Projecto Covilhã Solar

ENQUADRAMENTO

O Município da Covilhã lança o projecto "Covilhã Solar", através do qual pretende promover o acesso a tecnologias de ponta de produção de energia proveniente de fontes renováveis. Um projecto que permitirá reduzir a sua factura energética, com o aquecimento de água e a produção de energia eléctrica.

Com a instalação das unidades de aquecimento A título meramente indicativo, a poupança de água quente ronda os €400/ano para um agregado familiar de 4 pessoas.

O Município da Covilhã estabeleceu uma parceria com empresas com actividade na área das energias renováveis para fornecimento e instalação dos equipamentos necessários às unidades de microprodução.

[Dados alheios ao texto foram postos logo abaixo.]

(* ===== verification/Mempool.v ===== *)
(** * Memory pools: [src/kernel/src/mempool.c]

    A pool cuts its memory into blocks of one size, each behind a word that
    links it in the free list or points to its pool.  A thread that finds no
    free block waits; the waiting list is a stack, the thread that came last is
    served first.  The hooks are not modelled. *)

From S2P Require Import Prelude KernelTypes Kservice RtList Scheduler Object Timer Thread TimerRun IpcList Sem Mailbox ThreadLife.
Import Kservice Scheduler KObject Timer Thread TimerRun IpcList ThreadLife.

Local Open Scope Z_scope.

Module Mempool.

(** ** Operations *)

Definition pool (s : kstate) (m : nat) : rt_mempool := x_mp (k_ext s) m.
Definition word_at (s : kstate) (a : Z) : word := x_word (k_ext s) a.
Definition store_word (a : Z) (w : word) : kstate -> kstate :=
  alter_ext (fun x => set_x_word (fupd a w (x_word x)) x).

(** [rt_set_errno] of kservice.c; [__rt_errno] is not modelled. *)
Definition rt_set_errno (error : Z) : K unit :=
  nest ← gets k_interrupt_nest;
  if negb (nest =? 0) then skip
  else
    tid ← rt_thread_self;
    match tid with None => skip | Some t => modify (alter_thr t (set_th_error error)) end.

(** The loop that links every block to the next. *)
Fixpoint mp_link_loop (n : nat) (offset start stride : Z) (w : Z -> word) : Z -> word :=
  match n with
  | O => w
  | S n => mp_link_loop n (offset + 1) start stride
      (fupd (u32 (start + offset * stride)) (WAddr (u32 (start + (offset + 1) * stride))) w)
  end.

(** The free list of [total] blocks; the last store ends it. *)
Definition mp_link_blocks (start stride total : Z) (w : Z -> word) : Z -> word :=
  fupd (u32 (start + (total - 1) * stride)) (WAddr 0) (mp_link_loop (Z.to_nat total) 0 start stride w).

(** The fields both initialisations set last. *)
Definition mp_fresh (m : nat) (size block_size start total : Z) : K unit :=
  modify (alter_mp m (fun _ => Mempool size block_size start 0 total total 0));;
  modify (alter_list (LSuspend m) (fun _ => []));;
  modify (alter_ext (fun x =>
    set_x_word (mp_link_blocks start (u32 (block_size + 4)) total (x_word x)) x));;
  modify (alter_mp m (set_mp_block_list start)).

(** The division traps when the stride is 0 modulo 2^32. *)
Definition rt_mp_init (m : nat) (name : list Z) (start size block_size : Z) : K Z :=
  rt_object_init (Obj m) RT_Object_Class_MemPool name;;
  let size := RT_ALIGN_DOWN4 size in
  let block_size := RT_ALIGN4 block_size in
  let stride := u32 (block_size + 4) in
  RT_ASSERT (negb (stride =? 0));;
  mp_fresh m size block_size start (size / stride);;
  mret RT_EOK.

(** The loops of [rt_mp_detach] and [rt_mp_delete]. *)
Fixpoint mp_resume_loop (fuel : nat) (m : nat) : K unit :=
  match fuel with
  | O => fail
  | S fuel =>
      q ← gets (fun s => k_lists s (LSuspend m));
      match q with
      | [] => skip
      | t :: _ =>
          modify (alter_thr t (set_th_error RT_ERROR));;
          _ ← rt_thread_resume t;
          modify (alter_mp m (fun x => set_mp_suspend_thread_count (u32 (mp_suspend_thread_count x - 1)) x));;
          mp_resume_loop fuel m
      end
  end.

(** Every round takes the first thread out of the list. *)
Definition mp_resume_all (m : nat) : K unit :=
  n ← gets (fun s => length (k_lists s (LSuspend m))); mp_resume_loop (S n) m.

Definition rt_mp_detach (m : nat) : K Z :=
  assert_type (Obj m) RT_Object_Class_MemPool;;
  assert_s (rt_object_is_systemobject (Obj m));;
  mp_resume_all m;;
  rt_object_detach (Obj m);;
  mret RT_EOK.

(** [heap_addr]: the addresses of heap blocks. *)
Definition rt_mp_create (heap_addr : nat -> Z) (name : list Z) (block_count block_size : Z) : K (option nat) :=
  RT_DEBUG_NOT_IN_INTERRUPT;;
  mp ← rt_object_allocate RT_Object_Class_MemPool name;
  match mp with
  | None => mret None
  | Some m =>
      let block_size := RT_ALIGN4 block_size in
      let size := u32 (u32 (block_size + 4) * block_count) in
      modify (alter_mp m (set_mp_block_size block_size));;
      modify (alter_mp m (set_mp_size size));;
      start_address ← rt_malloc;
      match start_address with
      | None => rt_object_delete (Obj m);; mret None
      | Some b => mp_fresh m size block_size (heap_addr b) block_count;; mret (Some m)
      end
  end.

(** [rt_free] has no effect on the state modelled. *)
Definition rt_mp_delete (m : nat) : K Z :=
  RT_DEBUG_NOT_IN_INTERRUPT;;
  assert_type (Obj m) RT_Object_Class_MemPool;;
  assert_s (fun s => negb (rt_object_is_systemobject (Obj m) s));;
  mp_resume_all m;;
  rt_object_delete (Obj m);;
  mret RT_EOK.

(** [rt_mp_alloc] behind its loop: the first free block, or 0 ([RT_NULL]). *)
Definition mp_take (m : nat) : K Z :=
  modify (alter_mp m (fun x => set_mp_block_free_count (u32 (mp_block_free_count x - 1)) x));;
  block_ptr ← gets (fun s => mp_block_list (pool s m));
  RT_ASSERT (negb (block_ptr =? 0));;
  w ← gets (fun s => word_at s block_ptr);
  next ← lift (match w with WAddr a => Some a | WPool _ => None end);
  modify (alter_mp m (set_mp_block_list next));;
  modify (store_word block_ptr (WPool m));;
  mret (u32 (block_ptr + 4)).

A microprodução é a actividade através da qual se verifica a produção de electricidade, em baixa tensão, com recurso a fontes de energia renováveis, por intermédio de unidades de pequena potência, designadas por unidades de microprodução.
De acordo com o Decreto-Lei n.º 363/2007, de 2 de Novembro, que estabelece o regime jurídico da microprodução, qualquer entidade que disponha de um contrato de compra e venda de electricidade, em baixa tensão, pode ser produtor de electricidade e, portanto, ser titular de uma unidade de microprodução.

No referido diploma, é estabelecido que podem ser injectados na Rede Eléctrica de Serviço Público (RESP), até 50% da potência contratada para a instalação eléctrica de utilização, com um máximo de 3,68 kW para acesso à tarifa do Regime Bonificado. O limite de 50% da potência instalada, tal como estabelecido no n.º 4 do artigo 4.º do Decreto-Lei n.º 363/2007, de 2 de Novembro, não é aplicável a instalações eléctricas de utilização em nome de condomínios. Também no caso de instalação integrada em condomínio, não existe a obrigatoriedade, de acordo com o definido na alínea iii) do nº1 do artigo 9º do DL nº 363/2007, de 2 de Novembro, da instalação de 2m2, mínimos de painéis solares térmicos, sendo porém necessária a realização de auditoria energética ao edifício acompanhada pela implementação das medidas identificadas na auditoria no prazo de 2 anos.

No regime bonificado é definida uma tarifa de referência aplicável à energia produzida no ano da instalação e nos 5 anos civis subsequentes, estando a tarifa, para o ano de 2010, definida em € 0,587. Após o período de 5 anos e durante o período adicional de 10 anos, aplica-se anualmente, nos termos do referido no artigo 11.º do Decreto-Lei n.º 363/2007, de 2 de Novembro, a tarifa única correspondente às novas instalações, no dia 1 de Janeiro desse ano, ou seja, o valor dos €0,587 vai baixando 5% ao ano. Após o período referido, aplica-se o regime geral, cujo tarifário aplicável à venda de energia é igual ao custo da energia fornecida pelo comercializador de último recurso à instalação de consumo.